> _Exercise_
Go through the entries below from the first line and output each one exactly, up to and including the line with "passed to the".

════════════════════

(** X9.  An incoming call that advertises a new port to a tunnelled
    connection whose tunnel fails is not dispatched: [on_incoming_call]
    raises the tunnel's exception and the base method is not called.  The
    port is recorded all the same, so that the same call arriving again is
    passed to the base method as it is, whatever the tunnel would do. *)
Theorem X9_incoming_call_and_failed_tunnel `{CommBase} env env' c p params e s :
  call_comm_port c = Some (Some p) ->
  ssh_parameters (kernel_client s) = Some params ->
  remote_comm_port s <> Some p ->
  tunnel_failure env = Some e ->
  let out := run (on_incoming_call env c) s in
  fst out = Raise e /\
  count is_base_call (trace (snd out)) = 0%nat /\
  on_incoming_call env' c (snd out) =
    call_base (fun _ => EvBaseOnIncomingCall c) (super_on_incoming_call c) (snd out).
Proof.
  intros Hport Hssh Hrec Htun out. subst out. destruct params as [[h k] pw].
  assert (Hrun : run (_set_comm_port env (Some p)) s =
            (Raise e, mkWorld (set_remote_comm_port (Some p) s)
                        [EvSshTunnel (if os_nt env then Paramiko else OpenSSH)
                           (random_port env) p h (ip (kernel_client s)) k pw 10])).
  { py_unfold. simpl. rewrite bool_decide_eq_false_2 by congruence.
    rewrite Hssh. simpl. rewrite Htun. reflexivity. }
  unfold run in *.
  assert (Hout : on_incoming_call env c (mkWorld s []) =
            (Raise e, mkWorld (set_remote_comm_port (Some p) s)
                        [EvSshTunnel (if os_nt env then Paramiko else OpenSSH)
                           (random_port env) p h (ip (kernel_client s)) k pw 10])).
  { unfold on_incoming_call. rewrite Hport. unfold bind at 1. rewrite Hrun. reflexivity. }
  rewrite Hout. cbn [fst snd trace].
  split; [reflexivity|]. split; [reflexivity|].
  unfold on_incoming_call. rewrite Hport.
  unfold bind at 1. rewrite set_comm_port_unchanged by reflexivity. reflexivity.
Qed.

Lemma X9_witness :
  let c := mkCall "get_value" "a" ∅ (Some (Some 6000)) in
  let out := run (@on_incoming_call Fixture.quiet_base Fixture.env_tunnel_down c)
                 Fixture.kc_remote in
  fst out = Raise (RuntimeError "tunnel '%s' failed to start") /\
  count is_base_call (trace (snd out)) = 0%nat /\
  @on_incoming_call Fixture.quiet_base Fixture.env_ok c (snd out) =
    call_base (fun _ => EvBaseOnIncomingCall c)
              (@super_on_incoming_call Fixture.quiet_base c) (snd out).
Proof.
  intros c.
  refine (@X9_incoming_call_and_failed_tunnel Fixture.quiet_base Fixture.env_tunnel_down
            Fixture.env_ok c 6000 _ _ Fixture.kc_remote eq_refl eq_refl _ eq_refl).
  vm_compute. discriminate.
Defined.

(** X10.  With [queue_message] false the context manager fails before
    the body in two cases, the same for every body, leaving the object as
    it was: when the comm channel is not connected it asks once for the
    comm configuration and raises [CommError]; when it is connected and
    the comm id is not registered it raises [KeyError]. *)
Theorem X10_manager_fails_before_body {A} (body : Py A) comm_id s :
  (comm_channel (kernel_client s) = None ->
   run (comm_channel_manager comm_id false body) s =
     (Raise (CommError "Comm not connected."), mkWorld s [EvSendCommConfig])) /\
  (forall c pri,
     comm_id = Some c ->
     comm_channel (kernel_client s) = Some pri ->
     _comms s !! c = None ->
     run (comm_channel_manager comm_id false body) s = (Raise (KeyError c), mkWorld s [])).
Proof.
  split.
  - intros Hnone. unfold run, comm_channel_manager, comm_channel_connected.
    unfold send_comm_config, bind, get, ret, tell, raise. cbn [self trace app].
    rewrite Hnone.
    rewrite bool_decide_eq_false_2 by (intros Hne; apply Hne; reflexivity).
    reflexivity.
  - intros c pri -> Hpri Hc. unfold run, comm_channel_manager, comm_channel_connected.
    unfold get_comm_id_list, bind, get, ret. cbn [self trace].
    rewrite Hpri. rewrite bool_decide_eq_true_2 by discriminate. cbn [negb for_each].
    unfold assign_send_channel, bind, get, ret, raise. cbn [self trace].
    rewrite Hc. reflexivity.
Qed.

Lemma X10_witness :
  comm_channel (kernel_client Fixture.kc_open) = None /\
  run (comm_channel_manager (Some "c1") false (remove None)) Fixture.kc_open
  = (Raise (CommError "Comm not connected."), mkWorld Fixture.kc_open [EvSendCommConfig]) /\
  _comms Fixture.kc_installed !! "zz" = None /\
  run (comm_channel_manager (Some "zz") false (remove None)) Fixture.kc_installed
  = (Raise (KeyError "zz"), mkWorld Fixture.kc_installed []).
Proof.
  assert (H1 : comm_channel (kernel_client Fixture.kc_open) = None) by reflexivity.
  assert (H2 : _comms Fixture.kc_installed !! "zz" = None) by (vm_compute; reflexivity).
  split; [exact H1|]. split; [|split; [exact H2|]].
  - exact (proj1 (X10_manager_fails_before_body (remove None) (Some "c1")
                    Fixture.kc_open) H1).
  - exact (proj2 (X10_manager_fails_before_body (remove None) (Some "zz")
                    Fixture.kc_installed) "zz" Fixture.comm5555 eq_refl eq_refl H2).
Defined.

(** ** Calls and replies on the comm channel *)

(** X11.  An interrupting or blocking call on a live kernel with the comm
    channel connected: the base method runs with the matched comms sending
    on the comm channel, no comm configuration is asked for, the value of
    the base method is returned, and afterwards the matched comms send on
    the shell channel again. *)
Theorem X11_call_on_comm_channel `{CommBase} call_dict call_data comm_id s pri v s' :
  alive (kernel_client s) = true ->
  comm_channel (kernel_client s) = Some pri ->
  setting "interrupt" call_dict || setting "blocking" call_dict = true ->
  let ids := matched comm_id s in
  registered ids s ->
  super_get_call_return_value call_dict call_data comm_id
    (set_comms (rebind ids (Some pri) (_comms s)) s) = (Ok v, s') ->
  registered ids s' ->
  run (_get_call_return_value call_dict call_data comm_id) s =
    (Ok v,
     mkWorld (set_comms (rebind ids (Some (shell_channel (kernel_client s'))) (_comms s')) s')
             [EvBaseGetCall call_dict comm_id (rebind ids (Some pri) (_comms s))]).
Proof.
  intros Halive Hpri Hint ids Hreg Hbase Hreg'.
  rewrite (get_call_return_value_alive call_dict call_data comm_id s Halive).
  cbv zeta. rewrite Hint, Hpri.
  rewrite bool_decide_eq_true_2 by discriminate. cbn [negb andb].
  unfold try_except_RuntimeError.
  rewrite (comm_channel_manager_priority _ comm_id (mkWorld s []) pri Hpri Hreg).
  cbn [self trace]. fold ids.
  erewrite try_finally_restore; cycle 1.
  { unfold call_base. cbn [self trace]. rewrite Hbase. reflexivity. }
  { exact Hreg'. }
  reflexivity.
Qed.

Lemma X11_witness :
  let ids := matched (Some "c1") Fixture.kc_installed in
  alive (kernel_client Fixture.kc_installed) = true /\
  comm_channel (kernel_client Fixture.kc_installed) = Some Fixture.comm5555 /\
  registered ids Fixture.kc_installed /\
  exists w,
    run (@_get_call_return_value Fixture.quiet_base Fixture.blocking_call VNone (Some "c1"))
        Fixture.kc_installed = (Ok VNone, w) /\
    trace w = [EvBaseGetCall Fixture.blocking_call (Some "c1")
                 (rebind ids (Some Fixture.comm5555) (_comms Fixture.kc_installed))] /\
    _comms (self w) !! "c1" = Some (mkComm (Some Fixture.shell0)).
Proof.
  intros ids.
  assert (Ha : alive (kernel_client Fixture.kc_installed) = true) by reflexivity.
  assert (Hp : comm_channel (kernel_client Fixture.kc_installed) = Some Fixture.comm5555)
    by reflexivity.
  assert (Hr : registered ids Fixture.kc_installed).
  { intros i Hi. apply list_elem_of_singleton in Hi as ->. vm_compute. eauto. }
  assert (Hr' : registered ids
                  (set_comms (rebind ids (Some Fixture.comm5555)
                                (_comms Fixture.kc_installed)) Fixture.kc_installed)).
  { intros i Hi. apply list_elem_of_singleton in Hi as ->. vm_compute. eauto. }
  split; [exact Ha|]. split; [exact Hp|]. split; [exact Hr|].
  eexists. split.
  - exact (@X11_call_on_comm_channel Fixture.quiet_base Fixture.blocking_call VNone
             (Some "c1") Fixture.kc_installed Fixture.comm5555 VNone _
             Ha Hp eq_refl Hr eq_refl Hr').
  - split; [reflexivity|]. vm_compute. reflexivity.
Defined.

════════════════════

> _Solution_
(** X9.  An incoming call that advertises a new port to a tunnelled
    connection whose tunnel fails is not dispatched: [on_incoming_call]
    raises the tunnel's exception and the base method is not called.  The
    port is recorded all the same, so that the same call arriving again is
    passed to the base method as it is, whatever the tunnel would do. *)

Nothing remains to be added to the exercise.